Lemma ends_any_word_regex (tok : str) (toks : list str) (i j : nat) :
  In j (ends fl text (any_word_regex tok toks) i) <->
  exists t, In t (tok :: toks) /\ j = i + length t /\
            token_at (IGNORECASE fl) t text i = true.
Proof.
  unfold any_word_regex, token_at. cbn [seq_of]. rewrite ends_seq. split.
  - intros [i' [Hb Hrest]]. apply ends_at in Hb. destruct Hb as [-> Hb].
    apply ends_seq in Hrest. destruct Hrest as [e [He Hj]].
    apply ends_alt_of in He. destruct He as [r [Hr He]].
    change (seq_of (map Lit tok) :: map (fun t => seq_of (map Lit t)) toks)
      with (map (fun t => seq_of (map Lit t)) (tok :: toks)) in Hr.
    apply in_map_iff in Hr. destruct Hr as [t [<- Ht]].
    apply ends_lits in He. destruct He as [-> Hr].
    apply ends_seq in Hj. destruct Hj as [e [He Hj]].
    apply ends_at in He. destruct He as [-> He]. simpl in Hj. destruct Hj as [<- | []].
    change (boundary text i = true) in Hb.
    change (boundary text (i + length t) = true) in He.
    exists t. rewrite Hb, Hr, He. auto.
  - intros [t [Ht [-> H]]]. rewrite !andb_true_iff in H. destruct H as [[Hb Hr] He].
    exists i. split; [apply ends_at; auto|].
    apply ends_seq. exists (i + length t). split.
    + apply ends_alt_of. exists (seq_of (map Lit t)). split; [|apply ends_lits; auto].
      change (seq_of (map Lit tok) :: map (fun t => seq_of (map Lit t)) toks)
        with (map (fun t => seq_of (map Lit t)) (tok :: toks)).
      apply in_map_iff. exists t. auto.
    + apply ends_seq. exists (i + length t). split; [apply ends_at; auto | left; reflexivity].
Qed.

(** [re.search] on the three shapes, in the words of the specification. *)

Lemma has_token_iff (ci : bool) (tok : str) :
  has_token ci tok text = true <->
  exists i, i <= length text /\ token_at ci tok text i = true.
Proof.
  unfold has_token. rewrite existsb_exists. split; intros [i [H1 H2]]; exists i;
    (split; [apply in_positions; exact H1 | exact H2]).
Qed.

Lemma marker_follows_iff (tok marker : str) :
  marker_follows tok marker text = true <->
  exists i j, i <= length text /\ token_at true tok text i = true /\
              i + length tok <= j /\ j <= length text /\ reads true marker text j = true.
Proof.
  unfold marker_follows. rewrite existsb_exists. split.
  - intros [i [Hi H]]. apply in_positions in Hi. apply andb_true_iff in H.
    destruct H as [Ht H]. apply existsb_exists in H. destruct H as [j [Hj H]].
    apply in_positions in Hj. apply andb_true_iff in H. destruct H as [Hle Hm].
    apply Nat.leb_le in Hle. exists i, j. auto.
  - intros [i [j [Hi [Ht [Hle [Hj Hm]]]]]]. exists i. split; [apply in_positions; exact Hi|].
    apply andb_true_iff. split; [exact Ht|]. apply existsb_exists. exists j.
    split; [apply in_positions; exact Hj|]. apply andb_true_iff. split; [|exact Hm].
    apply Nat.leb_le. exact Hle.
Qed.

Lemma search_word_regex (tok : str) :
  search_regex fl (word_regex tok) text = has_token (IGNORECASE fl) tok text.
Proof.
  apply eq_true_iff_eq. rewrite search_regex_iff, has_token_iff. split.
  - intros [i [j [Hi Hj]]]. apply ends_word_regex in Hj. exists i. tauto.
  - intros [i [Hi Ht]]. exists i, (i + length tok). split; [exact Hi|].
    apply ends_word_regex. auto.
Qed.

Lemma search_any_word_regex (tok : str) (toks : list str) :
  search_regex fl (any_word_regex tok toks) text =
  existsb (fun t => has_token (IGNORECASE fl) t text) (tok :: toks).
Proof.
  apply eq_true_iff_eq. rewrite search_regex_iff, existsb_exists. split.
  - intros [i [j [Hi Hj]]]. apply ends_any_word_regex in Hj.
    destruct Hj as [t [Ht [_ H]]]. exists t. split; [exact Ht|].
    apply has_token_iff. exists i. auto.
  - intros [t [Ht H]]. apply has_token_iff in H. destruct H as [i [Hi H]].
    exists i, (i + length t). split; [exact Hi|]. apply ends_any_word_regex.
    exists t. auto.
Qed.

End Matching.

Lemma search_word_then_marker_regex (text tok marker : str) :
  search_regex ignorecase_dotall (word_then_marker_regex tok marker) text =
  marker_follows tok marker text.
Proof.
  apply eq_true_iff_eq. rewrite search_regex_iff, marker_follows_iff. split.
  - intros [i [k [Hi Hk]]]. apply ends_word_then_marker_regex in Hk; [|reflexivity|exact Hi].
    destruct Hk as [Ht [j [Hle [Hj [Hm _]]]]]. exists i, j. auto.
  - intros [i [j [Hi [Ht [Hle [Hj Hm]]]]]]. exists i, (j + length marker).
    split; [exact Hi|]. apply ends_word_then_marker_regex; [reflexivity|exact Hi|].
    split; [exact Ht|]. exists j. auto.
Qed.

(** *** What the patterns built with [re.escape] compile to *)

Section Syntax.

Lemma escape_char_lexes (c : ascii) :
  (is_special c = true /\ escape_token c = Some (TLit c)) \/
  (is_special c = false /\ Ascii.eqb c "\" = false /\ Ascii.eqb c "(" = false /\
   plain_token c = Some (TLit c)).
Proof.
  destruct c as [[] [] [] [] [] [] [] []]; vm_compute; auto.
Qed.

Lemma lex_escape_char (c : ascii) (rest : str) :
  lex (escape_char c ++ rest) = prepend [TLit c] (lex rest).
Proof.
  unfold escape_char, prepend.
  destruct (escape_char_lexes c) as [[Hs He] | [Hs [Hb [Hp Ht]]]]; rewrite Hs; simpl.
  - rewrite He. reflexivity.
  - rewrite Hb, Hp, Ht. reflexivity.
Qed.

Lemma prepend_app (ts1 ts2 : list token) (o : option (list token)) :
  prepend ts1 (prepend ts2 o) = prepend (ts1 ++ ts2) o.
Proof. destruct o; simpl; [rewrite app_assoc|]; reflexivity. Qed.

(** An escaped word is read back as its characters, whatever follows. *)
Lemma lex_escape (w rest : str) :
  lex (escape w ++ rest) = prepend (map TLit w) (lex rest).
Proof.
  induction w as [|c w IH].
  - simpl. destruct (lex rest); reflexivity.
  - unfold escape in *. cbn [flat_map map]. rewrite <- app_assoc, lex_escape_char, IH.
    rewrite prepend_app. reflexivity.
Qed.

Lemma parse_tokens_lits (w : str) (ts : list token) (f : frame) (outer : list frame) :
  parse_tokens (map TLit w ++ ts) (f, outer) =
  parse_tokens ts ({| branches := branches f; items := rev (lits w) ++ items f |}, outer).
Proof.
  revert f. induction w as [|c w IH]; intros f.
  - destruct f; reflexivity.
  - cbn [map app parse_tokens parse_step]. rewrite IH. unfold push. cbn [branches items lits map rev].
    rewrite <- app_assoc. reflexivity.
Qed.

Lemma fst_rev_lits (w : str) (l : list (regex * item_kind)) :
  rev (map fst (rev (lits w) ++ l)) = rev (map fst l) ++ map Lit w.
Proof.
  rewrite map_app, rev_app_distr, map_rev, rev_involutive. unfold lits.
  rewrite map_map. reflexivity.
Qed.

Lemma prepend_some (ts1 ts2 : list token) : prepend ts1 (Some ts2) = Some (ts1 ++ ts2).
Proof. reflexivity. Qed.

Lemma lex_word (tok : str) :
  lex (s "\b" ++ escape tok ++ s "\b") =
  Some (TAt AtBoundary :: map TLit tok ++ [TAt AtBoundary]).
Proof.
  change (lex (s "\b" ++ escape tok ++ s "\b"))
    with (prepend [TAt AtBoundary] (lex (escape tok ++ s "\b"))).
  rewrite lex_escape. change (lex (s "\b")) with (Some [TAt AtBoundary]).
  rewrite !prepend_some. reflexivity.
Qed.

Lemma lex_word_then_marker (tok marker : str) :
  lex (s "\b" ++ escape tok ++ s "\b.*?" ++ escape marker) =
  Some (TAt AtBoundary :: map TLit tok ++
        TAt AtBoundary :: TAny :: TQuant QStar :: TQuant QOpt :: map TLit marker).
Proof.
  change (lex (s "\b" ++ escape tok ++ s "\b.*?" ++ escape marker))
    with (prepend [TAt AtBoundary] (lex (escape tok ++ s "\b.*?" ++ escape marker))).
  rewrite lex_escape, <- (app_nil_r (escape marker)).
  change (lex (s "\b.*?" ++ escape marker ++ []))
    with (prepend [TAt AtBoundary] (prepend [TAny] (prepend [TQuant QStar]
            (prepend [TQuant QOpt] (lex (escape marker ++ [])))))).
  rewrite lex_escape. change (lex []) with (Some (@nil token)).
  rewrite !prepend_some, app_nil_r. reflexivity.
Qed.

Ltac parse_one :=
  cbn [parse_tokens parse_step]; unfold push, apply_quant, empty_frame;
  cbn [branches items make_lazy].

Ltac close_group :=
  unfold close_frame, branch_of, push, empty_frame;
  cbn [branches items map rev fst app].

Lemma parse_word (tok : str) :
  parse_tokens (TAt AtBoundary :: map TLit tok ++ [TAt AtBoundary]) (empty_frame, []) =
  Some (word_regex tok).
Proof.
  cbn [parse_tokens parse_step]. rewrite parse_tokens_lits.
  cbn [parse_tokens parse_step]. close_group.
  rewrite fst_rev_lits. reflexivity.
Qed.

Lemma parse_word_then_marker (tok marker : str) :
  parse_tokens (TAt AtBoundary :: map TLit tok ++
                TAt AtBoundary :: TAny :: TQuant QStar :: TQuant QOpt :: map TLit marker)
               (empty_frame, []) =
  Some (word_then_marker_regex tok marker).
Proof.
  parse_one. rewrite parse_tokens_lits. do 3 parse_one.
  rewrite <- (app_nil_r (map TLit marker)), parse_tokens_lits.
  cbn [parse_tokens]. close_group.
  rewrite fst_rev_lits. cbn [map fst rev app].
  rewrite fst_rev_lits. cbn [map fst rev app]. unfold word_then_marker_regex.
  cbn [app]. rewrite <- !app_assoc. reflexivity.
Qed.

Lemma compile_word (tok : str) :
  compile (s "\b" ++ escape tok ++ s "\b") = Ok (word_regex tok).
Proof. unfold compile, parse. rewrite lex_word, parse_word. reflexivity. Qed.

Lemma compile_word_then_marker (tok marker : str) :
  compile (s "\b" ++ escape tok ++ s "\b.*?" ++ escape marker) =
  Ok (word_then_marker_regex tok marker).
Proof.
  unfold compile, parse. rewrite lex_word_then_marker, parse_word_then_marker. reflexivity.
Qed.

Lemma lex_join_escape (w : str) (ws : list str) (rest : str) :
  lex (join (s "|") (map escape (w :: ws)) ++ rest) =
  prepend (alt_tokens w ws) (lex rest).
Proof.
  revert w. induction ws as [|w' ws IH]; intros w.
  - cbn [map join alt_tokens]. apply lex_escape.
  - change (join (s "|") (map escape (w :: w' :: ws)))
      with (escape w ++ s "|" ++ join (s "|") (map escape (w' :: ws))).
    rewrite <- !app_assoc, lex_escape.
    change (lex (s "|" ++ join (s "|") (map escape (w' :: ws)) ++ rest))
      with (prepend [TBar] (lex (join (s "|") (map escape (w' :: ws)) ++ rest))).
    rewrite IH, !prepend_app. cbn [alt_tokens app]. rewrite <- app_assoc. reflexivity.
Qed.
____________________
* [Problem statement]
Look above for the line with "prepend (alt_tokens w ws) (lex rest)."; retype exactly that line, every line after it up to the line with "rewrite <- !app_assoc, lex_escape.", and that line too, nothing else.

* [Exercise solution]
  prepend (alt_tokens w ws) (lex rest).
Proof.
  revert w. induction ws as [|w' ws IH]; intros w.
  - cbn [map join alt_tokens]. apply lex_escape.
  - change (join (s "|") (map escape (w :: w' :: ws)))
      with (escape w ++ s "|" ++ join (s "|") (map escape (w' :: ws))).
    rewrite <- !app_assoc, lex_escape.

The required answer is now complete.